That's not entirely true. Anyone with power of attorney can do so, likewise a judge can deem you unable to make your own decisions and grant you a "caretaker", who can place you in treatment in your best interests.

An ex of mine was schizophrenic, on top of being a heavy user of LSD and ecstacy and dog knows what else. After being found walking the streets of San Francisco buck naked and in a psychosis, she was brought back to Canada and her family put her into homewood for treatment (I suspect both for the addictions and mental illness), without her explicit permission. After a few weeks, she was granted visitations and leave, etc. But by no means was it her choice to be an inpatient and I'm sure she'd have left if she legally had the means.
 
The Sun story stinks to me. Why would Homewood say *anything* about who is or isn't at their facility? Patient confidentiality means you don't confirm OR deny anything.

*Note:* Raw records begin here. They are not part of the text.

(** ** The channel of the tokens *)

Definition holdsTokens (data : option Json) : Prop :=
  exists d, data = Some d /\ (jget "accessToken" d <> None \/ jget "refreshToken" d <> None).

(** How an outcome and the cookies it comes with may carry a session's tokens. *)
Inductive channel (mobile : bool) : res (Success Json) -> list CookieChange -> Prop :=
  | ch_none s : ~ holdsTokens (su_data s) -> channel mobile (Ok s) []
  | ch_body status message tokens : mobile = true -> channel mobile (Ok (answerWith status message (tokenJson tokens))) []
  | ch_cookies status message tokens : mobile = false ->
      channel mobile (Ok (answer status message)) (setAuthCookies (accessToken tokens) (refreshToken tokens))
  | ch_cleared s : su_data s = None -> channel mobile (Ok s) clearAuthCookies
  | ch_refused e : channel mobile (Err e) []
  | ch_refused_cleared e : channel mobile (Err e) clearAuthCookies.

Definition emits request (m : Proc Exchange (Success Json)) : Prop := forall x, ex_cookies x = [] ->
  channel (isMobileClient (api_web request)) (fst (m x)) (ex_cookies (snd (m x))).

Lemma emits_after {A} request (m : Proc Exchange A) k :
  proc_pres (cookiesAre []) m -> (forall a, emits request (k a)) -> emits request (m ≫= k).
Proof.
  intros Hm Hk x Hx. destruct ((m ≫= k) x) as [r x'] eqn:E.
  apply (proc_bind_pres (cookiesAre [])) in E as [(e & -> & Hx')|(a & x1 & _ & Hx1 & E)]; [|..|done|done].
  - cbn. rewrite Hx'. constructor.
  - specialize (Hk a x1 Hx1). by rewrite E in Hk.
Qed.
Lemma emits_throw request e : emits request (throw e).
Proof. intros x Hx. cbn. rewrite Hx. constructor. Qed.
Lemma emits_success request status message : emits request (mret (answer status message)).
Proof. intros x Hx. cbn. rewrite Hx. apply ch_none. by intros (d & [=] & _). Qed.
Lemma emits_cleared request status message : emits request (changeCookies clearAuthCookies;; mret (answer status message)).
Proof. intros [w st c l hs] [= ->]. by apply (ch_cleared _ (answer status message)). Qed.
Lemma emits_refused_cleared request e : emits request (changeCookies clearAuthCookies;; throw e).
Proof. intros [w st c l hs] [= ->]. exact (ch_refused_cleared _ e). Qed.
Lemma emits_issueTokens request tokens message : emits request (controller.issueTokens request tokens message).
Proof.
  unfold controller.issueTokens, emits. intros [w st c l hs] [= ->]. destruct (isMobileClient (api_web request)).
  - by apply (ch_body true 200%Z message tokens).
  - by apply (ch_cookies false 200%Z message tokens).
Qed.
End AuthApi.

#[export] Hint Resolve emits_throw emits_success emits_cleared emits_refused_cleared emits_issueTokens : emits.

(** [emits] walks a handler up to the step that answers. *)
Ltac emits_step :=
  lazymatch goal with
  | |- emits _ (match ?x with _ => _ end) => destruct x eqn:?
  | |- emits _ (mbind _ _) => first [solve [eauto 2 with emits nocore] | apply emits_after; [|intros ?]]
  | |- emits _ _ => solve [eauto 2 with emits nocore]
  | |- proc_pres _ _ => solve [pres]
  end.
Ltac emits := repeat (progress (cbn beta iota zeta) || emits_step).

Section Channels.
Context `{Platform} `{Redis}.
Variables (auth_module : AuthModule) (draws : AuthDraws) (replies : AuthReplies).
Implicit Types (amb : Ambient) (request : ApiRequest) (w : World) (x : Exchange).

Lemma limit_cookies amb mode scope value most window l :
  proc_pres (cookiesAre l) (controller.limit replies amb mode scope value most window).
Proof. unfold controller.limit. pres. Qed.
Lemma backstops_cookies amb endpoint meta provider l : proc_pres (cookiesAre l) (controller.backstops replies amb endpoint meta provider).
Proof. unfold controller.backstops. pres. Qed.
Lemma authenticated_cookies reply amb request l : proc_pres (cookiesAre l) (authenticated reply amb request).
Proof. unfold authenticated. pres. Qed.
Lemma limitRefresh_cookies amb request l : proc_pres (cookiesAre l) (limitRefresh replies amb request).
Proof. intros x Hx. unfold limitRefresh. by apply inLimits_cookies. Qed.
End Channels.

#[export] Hint Resolve limit_cookies backstops_cookies authenticated_cookies limitRefresh_cookies : pres.

Section Tokens.
Context `{Platform} `{Redis}.
Variables (auth_module : AuthModule) (draws : AuthDraws) (replies : AuthReplies).
Implicit Types (amb : Ambient) (request : ApiRequest) (w : World) (x : Exchange).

So either someone at Homewood screwed up OR he really isn't there and they don't want to deal with all the crap that comes with people thinking he's there.
 
Yes, could well be. I was interested just because, based admittedly on nothing but my own and other anecdotal experience, it seemed to me to be the case that Canada was the only country with US customs and immigration clearance at some of its airports.

Heh, no worries, I went the other way with my anecdotal experience and assumed all the major British airports (well, Heathrow as well as Gatwick) would have US immigration sections there because of the one I went through. :D
 
That's not entirely true. Anyone with power of attorney can do so, likewise a judge can deem you unable to make your own decisions and grant you a "caretaker", who can place you in treatment in your best interests.

That's true but unless it's an actual secure facility with locked doors and people who have the legal right to restrain you, there is nothing they can do if you walk out except call the cops and even then it may well be another trip to court to enforce it.
 
Question to UTers: Do you think that if RoFo is in fact at a rehab facility, and the name of said facility was released, that the media would refrain from camping out at it?

Man, I'd like to give them benefit of the doubt. I think the timing and the wording of the statement were clearly political and there isn't much evidence Rob really understands he needs help but after all this, I still have enough of a sliver of faith in humanity to think that his family would get him some legit help at this point. In a way it seems logical he is just stashed somewhere but I hope, for everyone's sake, that isn't the case.

Given how much the Fords have lied, I think the media has the right to confirm he's actually in rehab (and as others have pointed out, the notion he is calling people suggests otherwise) but then they should leave him alone. I don't advocate camping out there; not after it's confirmed. An even tinier sliver of me thinks that they shouldn't have to disclose something so "personal" but then I remember how many times they've crossed that line and I believe the people of Toronto have a right to know that this time he is REALLY getting help, and not just hiring another one of his niece's bodybuilding pals.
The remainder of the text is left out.